Educate me II
So Lyle Hopwood was kind enough to point out to me after I wrote this post about Apple, iTunes and their educational initiative that MIT provided lots of their courses online.
This got me wondering and wandering around the web, looking for places where I could find some brain candy - especially since intelligent, challenging and learned documentary television seems to be so totally out of fashion (have you seen what they’ve done to Horizon!).
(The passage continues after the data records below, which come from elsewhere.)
(** C2.  Escalating on the last strategy (index 3) does not end the
    session: it raises [isReconnecting] and arms a timer due 3000 ms later;
    the index and the retry count stay as they are meanwhile.  When that timer
    fires, the index becomes 0, the retry count grows by exactly one,
    [isReconnecting] is cleared and a new attempt starts on strategy 0.  With
    no other timeout pending, the timer fires once 3000 ms have passed and not
    before. *)
Theorem cooldown_after_last_strategy (s : State) :
  settled s -> strategyIndex s = Z.of_nat (List.length STRATEGIES) - 1 ->
  let s1 := render (attemptNextStrategy s) in
  (settled s1 /\ strategyIndex s1 = 3 /\ retryCount s1 = retryCount s /\
   isReconnecting s1 = true /\ In (mkTimer (now s + 3000) CbCooldown) (timers s1)) /\
  (forall s2, settled s2 ->
     let s3 := render (runCallback (mkTimer (now s + 3000) CbCooldown) s2) in
     settled s3 /\ strategyIndex s3 = 0 /\ retryCount s3 = retryCount s2 + 1 /\
     isReconnecting s3 = false /\ exists pre, calls s3 = pre ++ [attachDirect s2]) /\
  (isReconnecting s = false -> Forall (fun t => isWatchdog t = true) (timers s) ->
     (forall dt, 0 <= dt < 3000 -> run [Wait dt; Fire] s1 = set_now (now s + dt) s1) /\
     let s3 := run [Wait 3000; Fire] s1 in
     now s3 = now s + 3000 /\ strategyIndex s3 = 0 /\
     retryCount s3 = retryCount s + 1 /\ isReconnecting s3 = false /\
     exists pre, calls s3 = pre ++ [attachDirect s]).
Proof.
  intros Hs Hi. rewrite catalog_length in Hi. change (Z.of_nat 4 - 1) with 3 in Hi.
  cbv zeta.
  destruct (escalate_at_last s Hs Hi) as (Hs1 & Hi1 & Hr1 & Hrec1 & Hn1 & Hin & Hts).
  split; [repeat split; try assumption; apply Hs1|].
  split; [intros s2 Hs2; apply cooldown_fires; assumption|].
  intros Hrec Hwd. specialize (Hts Hrec). rewrite (clearWatchdog_all _ Hwd) in Hts.
  cbn [app] in Hts.
  pose proof (render_same (attemptNextStrategy s)) as (_ & _ & _ & U & S & _).
  assert (U' : url (attemptNextStrategy s) = url s)
    by (rewrite (attemptNextStrategy_at_last s Hi); reflexivity).
  assert (S' : hlsSupported (attemptNextStrategy s) = hlsSupported s)
    by (rewrite (attemptNextStrategy_at_last s Hi); reflexivity).
  rewrite U' in U. rewrite S' in S.
  set (s1 := render (attemptNextStrategy s)) in *.
  assert (Hmin : minDue (timers s1) = Some (now s + 3000)).
  { rewrite Hts. cbn. f_equal. lia. }
  assert (Hwait : forall dt, 0 <= dt <= 3000 ->
                             step (Wait dt) s1 = set_now (now s + dt) s1).
  { intros dt Hdt. rewrite <- Hn1. apply step_wait; [assumption | lia |].
    intros d Hd. rewrite Hmin in Hd. injection Hd as <-. lia. }
  split.
  - intros dt Hdt. cbn [run fold_left]. rewrite Hwait by lia.
    apply (step_fire_early _ (now s + 3000)).
    + now apply settled_set_now.
    + exact Hmin.
    + cbn. lia.
  - cbn [run fold_left]. rewrite Hwait by lia.
    rewrite (step_fire (set_now (now s + 3000) s1) (now s + 3000)
               (mkTimer (now s + 3000) CbCooldown)
               [mkTimer (now s + 5000) (CbWatchdog (isLoading s))]).
    + set (s2 := set_timers _ _).
      assert (Hs2 : settled s2)
        by (subst s2; now apply settled_set_timers, settled_set_now).
      destruct (cooldown_fires s2 (now s + 3000) Hs2) as (_ & E1 & E2 & E3 & pre & E4).
      pose proof (render_same (runCallback (mkTimer (now s + 3000) CbCooldown) s2))
        as (_ & _ & _ & _ & _ & E5).
      rewrite E1, E2, E3, E5. repeat split.
      * subst s2. cbn. rewrite Hr1. reflexivity.
      * exists pre. rewrite E4. f_equal. f_equal. subst s2.
        unfold attachDirect. cbn. rewrite U, S. reflexivity.
    + now apply settled_set_now.
    + exact Hmin.
    + cbn. lia.
    + cbn [timers set_now]. rewrite Hts. cbn [takeDue due]. now rewrite Z.eqb_refl.
Qed.

Lemma cooldown_after_last_strategy_witness :
  let s1 := render (attemptNextStrategy exhausted) in
  let s3 := run [Wait 3000; Fire] s1 in
  strategyIndex exhausted = 3 /\ isReconnecting s1 = true /\
  now s3 = 3000 /\ strategyIndex s3 = 0 /\ retryCount s3 = 1 /\ isReconnecting s3 = false.
Proof.
  cbv zeta.
  assert (H1 : settled exhausted) by (split; vm_compute; reflexivity).
  assert (H2 : strategyIndex exhausted = Z.of_nat (List.length STRATEGIES) - 1)
    by (vm_compute; reflexivity).
  assert (H3 : isReconnecting exhausted = false) by (vm_compute; reflexivity).
  assert (H4 : Forall (fun t => isWatchdog t = true) (timers exhausted))
    by (vm_compute; repeat constructor).
  destruct (cooldown_after_last_strategy exhausted H1 H2) as [(_ & _ & _ & R & _) [_ H]].
  destruct (H H3 H4) as [_ (E1 & E2 & E3 & E4 & _)].
  assert (H5 : strategyIndex exhausted = 3) by (vm_compute; reflexivity).
  assert (H6 : now exhausted = 0) by (vm_compute; reflexivity).
  assert (H7 : retryCount exhausted = 0) by (vm_compute; reflexivity).
  rewrite H6 in E1. rewrite H7 in E3.
  exact (conj H5 (conj R (conj E1 (conj E2 (conj E3 E4))))).
Defined.

(** *** Forced retry *)


(** *** The stall watchdog *)

(** C6, as stated, fails: on the non-adaptive path no hls.js instance is
    attached, and the nudge neither moves the playback position nor calls
    [recoverMediaError], although the watchdog declared a stall.  And with
    an instance attached the position moves by a Number addition, which
    rounds: from the position 0.1 the nudge lands on the Number 0.6, which is
    less than 0.5 further. *)
Lemma watchdog_nudge_does_nothing_without_hls :
  (let s := nativeStalled in
   let s' := step Fire s in
   timers s = [mkTimer 5000 (CbWatchdog true)] /\ now s = 5000 /\
   paused s = false /\ readyState s < 3 /\ hlsRef s = NoHls /\
   watchdog true s = handleStall s /\
   currentTime s' = currentTime s /\ calls s' = calls s) /\
  (let tenth := Double.div (Double.ofZ 1) (Double.ofZ 10) in
   let s := run [VideoPlay; VideoProgress tenth 2; Wait 5000]
                (mount None (lit "http://h/live.m3u8") true) in
   let s' := step Fire s in
   hlsRef s = HlsLive /\ currentTime s = tenth /\
   calls s' = calls s ++ [HlsRecoverMediaError] /\
   exists q q', Double.valueOf (currentTime s) = Some q /\
                Double.valueOf (currentTime s') = Some q' /\
                (q' - q < 1 # 2)%Q).
Proof.
  split; [vm_compute; repeat split|].
  cbv zeta. split; [vm_compute; reflexivity|]. split; [vm_compute; reflexivity|].
  split; [vm_compute; reflexivity|].
  eexists. eexists. split; [vm_compute; reflexivity|].
  split; [vm_compute; reflexivity|]. vm_compute. reflexivity.
Qed.

Lemma watchdogFires_eq d seen s :
  settled s ->
  watchdogFires d seen s
  = set_timers (timers (watchdog seen s) ++ [mkTimer (d + 5000) (CbWatchdog seen)])
      (watchdog seen s).
Proof.
  intros [Hm Hd]. unfold watchdogFires, runCallback. cbn [cb due].
  apply render_noop. unfold watchdog, handleStall, call.
  destruct s; cbn in *. split_cases; exact Hd.
Qed.

Lemma watchdogFires_settled d seen s : settled s -> settled (watchdogFires d seen s).
Proof.
  intros Hs. rewrite (watchdogFires_eq d seen s Hs). destruct Hs as [Hm Hd].
  unfold settled, watchdog, handleStall, call. destruct s; cbn in *.
  split_cases; split; assumption.
Qed.

(** C6, amended: a watchdog firing that declares a stall nudges the sink
    only when an hls.js instance is attached: the playback position then
    becomes the Number sum of the position and 0.5 (rounded to the nearest
    Number, so not always 0.5 further; finite, as a media position is) and
    [recoverMediaError] is called; on the non-adaptive path nothing is asked
    of the sink.  Either way the strategy index, the retry count and the
    reconnecting flag are untouched, after any number of consecutive
    firings. *)
Theorem watchdog_nudge_frame (s : State) (seen : bool) (d : Z) :
  settled s ->
  let stalled := (negb (paused s) && (readyState s <? 3) && seen)%bool in
  let position := Double.add (currentTime s) Double.half in
  let s' := watchdogFires d seen s in
  (stalled = true -> hlsRef s <> NoHls -> Double.isFinite position = true ->
   currentTime s' = position /\
   calls s' = calls s ++ [HlsRecoverMediaError]) /\
  (stalled = false \/ hlsRef s = NoHls \/ Double.isFinite position = false ->
   currentTime s' = currentTime s /\ calls s' = calls s) /\
  (forall ds,
     let sn := fold_left (fun s d => watchdogFires d seen s) ds s in
     strategyIndex sn = strategyIndex s /\ retryCount sn = retryCount s /\
     isReconnecting sn = isReconnecting s).
Proof.
  intros Hs. cbv zeta. split; [|split].
  - intros Hst Hh Hf. rewrite (watchdogFires_eq d seen s Hs).
    unfold watchdog. rewrite Hst. unfold handleStall, call. cbv zeta. rewrite Hf.
    destruct s; cbn in *. destruct hlsRef0; try contradiction; split; reflexivity.
  - intros H. rewrite (watchdogFires_eq d seen s Hs). unfold watchdog, handleStall.
    cbv zeta.
    destruct H as [-> | [H | H]]; [destruct s; split; reflexivity | |].
    + rewrite H. destruct (_ && _ && _)%bool; destruct s; split; reflexivity.
    + rewrite H. destruct (_ && _ && _)%bool; destruct (hlsRef s); destruct s;
        split; reflexivity.
  - intros ds. clear d. revert s Hs.
    induction ds as [|d ds IH]; intros s Hs; [repeat split|].
    cbn [fold_left].
    destruct (IH _ (watchdogFires_settled d seen s Hs)) as (E1 & E2 & E3).
    rewrite E1, E2, E3, (watchdogFires_eq d seen s Hs).
    destruct (watchdog_same seen s) as (F1 & F2 & F3 & _).
    rewrite <- F1, <- F2, <- F3. destruct (watchdog seen s); repeat split.
Qed.

Lemma watchdog_nudge_frame_witness :
  (let s := run [VideoPlay; Wait 5000] (mount None (lit "http://h/live.m3u8") true) in
   let s' := watchdogFires 5000 true s in
   currentTime s' = Double.add (currentTime s) Double.half /\
   calls s' = calls s ++ [HlsRecoverMediaError]) /\
  (let s' := watchdogFires 5000 true nativeStalled in
   currentTime s' = currentTime nativeStalled /\ calls s' = calls nativeStalled).
Proof.
  cbv zeta. split.
  - set (s := run [VideoPlay; Wait 5000] (mount None (lit "http://h/live.m3u8") true)).
    assert (H1 : settled s) by (split; vm_compute; reflexivity).
    assert (H2 : (negb (paused s) && (readyState s <? 3) && true)%bool = true)
      by (vm_compute; reflexivity).
    assert (H3 : hlsRef s <> NoHls) by (vm_compute; discriminate).
    assert (H4 : Double.isFinite (Double.add (currentTime s) Double.half) = true)
      by (vm_compute; reflexivity).
    exact (proj1 (watchdog_nudge_frame s true 5000 H1) H2 H3 H4).
  - assert (H1 : settled nativeStalled) by (split; vm_compute; reflexivity).
    assert (H2 : hlsRef nativeStalled = NoHls) by (vm_compute; reflexivity).
    exact (proj1 (proj2 (watchdog_nudge_frame nativeStalled true 5000 H1))
             (or_intror (or_introl H2))).
Defined.

End PlayerFacts.

(** ** Watch history *)
Module HistoryFacts.

Import JsFacts Types App.


Lemma NoDup_firstn {A : Type} (n : nat) (l : list A) : NoDup l -> NoDup (firstn n l).
Proof.
  intros H. rewrite <- (firstn_skipn n l) in H. now apply NoDup_app_remove_r in H.
Qed.

Lemma In_firstn {A : Type} (n : nat) (l : list A) (x : A) :
  In x (firstn n l) -> In x l.
Proof.
  intros H. rewrite <- (firstn_skipn n l). apply in_or_app. now left.
Qed.

Lemma filter_other_ids (channel : Channel) (prev : list Channel) :
  ~ In (id channel) (ids (filter (fun c => negb (jseq (id c) (id channel))) prev)).
Proof.
  unfold ids. intros H. apply in_map_iff in H as [c [Hc Hin]].
  apply filter_In in Hin as [_ Hne]. apply negb_true_iff, jseq_false_iff in Hne.
  contradiction.
Qed.

Lemma filter_ids_NoDup (f : Channel -> bool) (prev : list Channel) :
  NoDup (ids prev) -> NoDup (ids (filter f prev)).
Proof.
  unfold ids. induction prev as [|c prev IH]; intros H; [constructor|].
  inversion H as [|? ? Hn Hd]; subst. cbn. destruct (f c); [|now apply IH].
  cbn. constructor; [|now apply IH].
  intros Hin. apply Hn. apply in_map_iff in Hin as [c' [Hc' Hin]].
  apply filter_In in Hin as [Hin _]. apply in_map_iff. now exists c'.
Qed.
And the good news is, there is stuff out there.
Fora TV
Perhaps the most technologically sophisticated and slickest of these sites, with a really wide-ranging scope and a pile of content drawn from recordings of think tank events and public discussions. Although the site claims to draw material from all over the world, there’s a pretty heavy US bias - which makes the politics and much of the arts stuff less interesting to me. Europeans (and Australians) might twitch to discover the three top stories in the “Europe” section were an address by Aussie PM John Howard, George Bush on “democracy and security”, and a thing on the Middle East. There’s plenty of meat in the science and health channel though.
RESEARCH CHANNEL
The Research Channel (with it’s UK equivalent) draws on academic sources to provide their material. There’s some great panel from the University of Southern California and Robert Lawrence Kuhn (I particularly enjoyed one with Marvin Minsky and Francis Fukyama) and another with David Brin, Octavia Butler & Michael Crichton on “Is Science Fiction Science”. Sadly the specifically British content isn’t as good - it’s much shorter and less wide ranging. Video quality on these sites is variable (and it’s never particularly high) but there’s content is intelligent. The better programmes are those that don’t try to be so slick.
UNIVERSITIES
As Lyle pointed out, there’s a broad range of material available at MIT’s site and other universities, such as Princeton, Cornell and Imperial College London also have material available to stream or download.
BBC
The BBC have a lot of archived radio stuff on their site. By far my favourite - and perhaps the best thing the BBC does - is Melvyn Bragg’s “In Our Time” the Radio 4 panel discussion which can transform a dreary train journey and costs me a fortune in books about subjects I really didn’t think I was interested in. Unlike most BBC programmes, In Our Time has an extensive archive of programs covering an extraordinary very wide range of topics in science, religion, philosophy, history and culture and it remains the least dumbed down thing on television or radio. You can stream or download. Also good are the collected Reith lectures going back to 1999.
See, there can be more to the Internet than flame wars and pornography… now if only the Open University would transfer their old television programmes to the web!